当社グループは、安定的な利益創出に向けた事業モデルを追求し、ライトアセット型事業を志向することで経営効率性を高め、ソフトとハードの両面から創意工夫をもって他社との差別化を図る「きらり技術力」(Creative Solutions)を競争力の源泉とする戦略に邁進し、新中期経営計画の策定を通じて中長期的に持続可能な成長を達成すべく全力で取り組みます。

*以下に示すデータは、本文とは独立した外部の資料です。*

(** ** The listeners *)

(** The database is there; the admin listener is as it should be. *)
Record ready (o : own) : Prop := mkReady {
  rd_db : own_db o = Opened;
  rd_pool : own_pool o = pool_of cfg;
  rd_migrated : own_migrated o = true;
  rd_tracing : own_tracing o = true;
  rd_flushed : own_flushed o = false;
  rd_debug : debug_ok cfg o
}.

Lemma ready_service o w : ready o -> J o w.
Proof. intros []. split; auto. Qed.

Lemma mwp_ready {X A} (op : sysE X) (k : X -> sys A) o w Q :
  ready o -> allowed op o ->
  (forall d w', later o w w' ->
     match sys_exec d op o w' with
     | Some (x, o', w'') => world_ok o' w'' /\ mwp (k x) o' w'' Q
     | None => True
     end) ->
  mwp (Vis op k) o w Q.
Proof.
  intros Hr Ha Hk w' HL. split; [by apply ready_service|]. split; [done|].
  intros d x o' w'' E. specialize (Hk d w' HL). by rewrite E in Hk.
Qed.

Lemma mwp_slog {A} level msg (k : unit -> sys A) o w Q :
  ready o ->
  (forall w', later o w w' -> world_ok (add_line (level, msg) o) w' -> ready (add_line (level, msg) o) ->
    mwp (k tt) (add_line (level, msg) o) w' Q) ->
  mwp (Vis (Slog level msg) k) o w Q.
Proof.
  intros Hr Hk. apply mwp_ready; [done..|]. intros d w' HL. cbn [sys_exec].
  pose proof (same_control_ok o (add_line (level, msg) o) w' ltac:(done) (later_ok _ _ _ HL)).
  split; [done|]. apply Hk; [done..|]. destruct Hr. split; try done. by apply debug_ok_line.
Qed.

(** Starting a listener. *)
Lemma listen_ok s o w :
  world_ok o w -> own_started o s = false -> own_shut o s = false ->
  world_ok (set_started s o) (set_go s Listening w).
Proof.
  intros [H1 H2 H3 H4 H5 H6] Hs Hsh. destruct (H1 s Hs) as [Hg Hi].
  split; cbn [set_started set_go own_started own_shut own_deadline w_ctx w_expired w_go w_inflight
    w_errch w_errch_closed]; try done.
  - intros s' Hs'. by_server; [done|auto].
  - intros s' e Hg'. by_server; [done|eauto].
  - by_server; [by rewrite Hg in H4|done].
  - intros Hc. specialize (H5 Hc). by_server; congruence.
Qed.

Lemma mwp_listen {A} s (k : unit -> sys A) o w Q :
  ready o -> own_started o s = false -> own_shut o s = false ->
  (s = DebugServer -> debug_enabled cfg = true /\ (isLoopbackAddr (DebugAddr cfg) = true \/ warned o)) ->
  (forall w', world_ok (set_started s o) w' -> w_go w' s = Listening -> ready (set_started s o) ->
     mwp (k tt) (set_started s o) w' Q) ->
  mwp (Vis (GoListen s) k) o w Q.
Proof.
  intros Hr Hs Hsh Hd Hk. apply mwp_ready; [done..|]. intros d w' HL. cbn [sys_exec].
  pose proof (listen_ok s o w' (later_ok _ _ _ HL) Hs Hsh) as Hok. split; [done|].
  apply Hk; [done|by apply set_same|]. destruct Hr as [??????]. split; try done.
  intros Hst. cbn [set_started own_started] in Hst. by_server; [by apply Hd|by apply rd_debug0].
Qed.

(** What [select] finds. *)
Definition found (x : wakeup) (w : world) : Prop :=
  match x with
  | ContextDone => w_ctx w = true
  | Received None => False
  | Received (Some e) => errors_Is e ErrServerClosed = false /\ (3 <= rank (w_go w ApiServer))%nat
  end.

Lemma receive_found o w x w' :
  world_ok o w -> unread w -> receive w = Some (x, w') -> world_ok o w' /\ found x w'.
Proof.
  intros [H1 H2 H3 H4 H5 H6] Hu. unfold receive, unread in *.
  destruct (w_errch w) as [|e rest] eqn:Ech.
  - destruct (w_errch_closed w); [|done]. by rewrite H5 in Hu.
  - intros [= <- <-]. apply Forall_cons in H3 as [He Hrest]. split.
    + split; try done. cbn [set_errch w_go w_errch]. by destruct (w_go w ApiServer).
    + split; [done|]. cbn [set_errch w_go]. destruct (w_go w ApiServer); simpl; try done; lia.
Qed.

Lemma select_found d o w x w' :
  world_ok o w -> unread w -> do_select d w = Some (x, w') -> world_ok o w' /\ found x w'.
Proof.
  intros Hok Hu. unfold do_select. destruct (w_ctx w) eqn:Hc; [|by apply receive_found].
  destruct (receive w) as [r|] eqn:Er; [destruct (dec_errch d)|]; intros E; simplify_eq; try done.
  by eapply receive_found.
Qed.

(** ** Graceful shutdown *)

Lemma mwp_Shutdown {A} s (k : result unit -> sys A) o w Q :
  ready o -> own_deadline o = true -> (s = DebugServer -> own_shut o ApiServer = false) ->
  w_ctx w = true ->
  (forall r w', world_ok (set_shut s o) w' -> ready (set_shut s o) -> w_ctx w' = true ->
     match r with
     | Ok _ => w_inflight w' s = 0%nat
     | Err e => e = DeadlineExceeded /\ w_expired w' = true \/ w_inflight w' s = 0%nat
     end -> mwp (k r) (set_shut s o) w' Q) ->
  mwp (proc_bind k (Shutdown s)) o w Q.
Proof.
  intros Hr Hd Hs Hc Hk. unfold Shutdown. cbn [perform proc_bind].
  apply mwp_ready; [done..|]. intros d w1 HL1. cbn [sys_exec].
  pose proof (later_ctx _ _ _ HL1 Hc) as Hc1.
  assert (world_ok (set_shut s o) w1) as Hok1.
  { destruct (later_ok _ _ _ HL1). split; try done. intros s' e Hg He.
    cbn [set_shut own_shut]. by_server; eauto. }
  assert (ready (set_shut s o)) as Hr1 by (by destruct Hr).
  split; [done|]. apply mwp_ready; [done|split; [done|]|].
  { intros ->. cbn [set_shut own_shut]. rewrite set_other by done. by apply Hs. }
  intros d' w2 HL2. cbn [sys_exec]. pose proof (later_ok _ _ _ HL2) as Hok2. pose proof (later_ctx _ _ _ HL2 Hc1) as Hc2.
  destruct (w_inflight w2 s) eqn:Ei; [|destruct (w_expired w2) eqn:Ee; [|done]];
    (split; [done|]); apply Hk; try done; [by unfold outcome_of; destruct (dec_fault d'); [right|]|by left].
Qed.

(** The end of a program that has left the listeners in order. *)
Lemma mwp_ready_ret r o w Q :
  ready o -> outcome_ok cfg r o w ->
  (forall w', world_ok o w' -> outcome_ok cfg r o w' -> Q r o w') ->
  mwp (Ret r) o w Q.
Proof.
  intros Hr Ho HQ w' HL. split; [by apply ready_service|]. apply HQ; [apply HL|].
  by eapply outcome_later.
Qed.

(※)TEU:20フィートの海上輸送コンテナを1単位とした換算個数
(2)ESG(環境・社会・ガバナンス)への取組み
当社グループは、グローバルな視野を持って企業の社会的責任を果たすべく、「安全」「環境」「ガバナンス」「人材」についても経営の最重要課題に位置付け、社会課題(ESG)に対して積極的に取り組みます。
船舶等のオペレーションの安全は当社グループの事業の根幹であり、あらゆる現場での安全推進活動の一層の継続に努めます。環境保全については、長期ビジョンに基づき技術開発に取り組んでいます。平成30年度までに平成22年度比で燃料消費効率を15%向上させるべく、最適運航の深度化を図り、重油に代わる次世代燃料としてCO₂・SOx・NOx排出量を削減することができるLNG燃料への転換を積極的に進めています。当期は、世界初となるLNG燃料の自動車専用船やLNG燃料供給船が竣工しました。環境規制が年々強化されていくなかで、バラスト水処理装置の先行搭載や、平成32年から実施予定の燃料油に含まれる硫黄分規制強化等への対応を進めています。
また、企業経営の健全性と透明性をより高めるために、引き続き内部統制の実効性向上とコンプライアンス徹底等のガバナンス強化に努めます。さらに、当社グループ企業理念を支える “NYKグループ・バリュー”(誠意・創意・熱意)の実践を通じて、誇りを持って働ける職場づくりの実現を目指し、多様な人材が活躍できる環境づくりを進めていきます。当社グループは、今後もこれらの取組みに関する積極的な情報開示とその充実を図るとともに、ステークホルダーの皆様との良好な関係の構築とサービスの品質向上に努めます。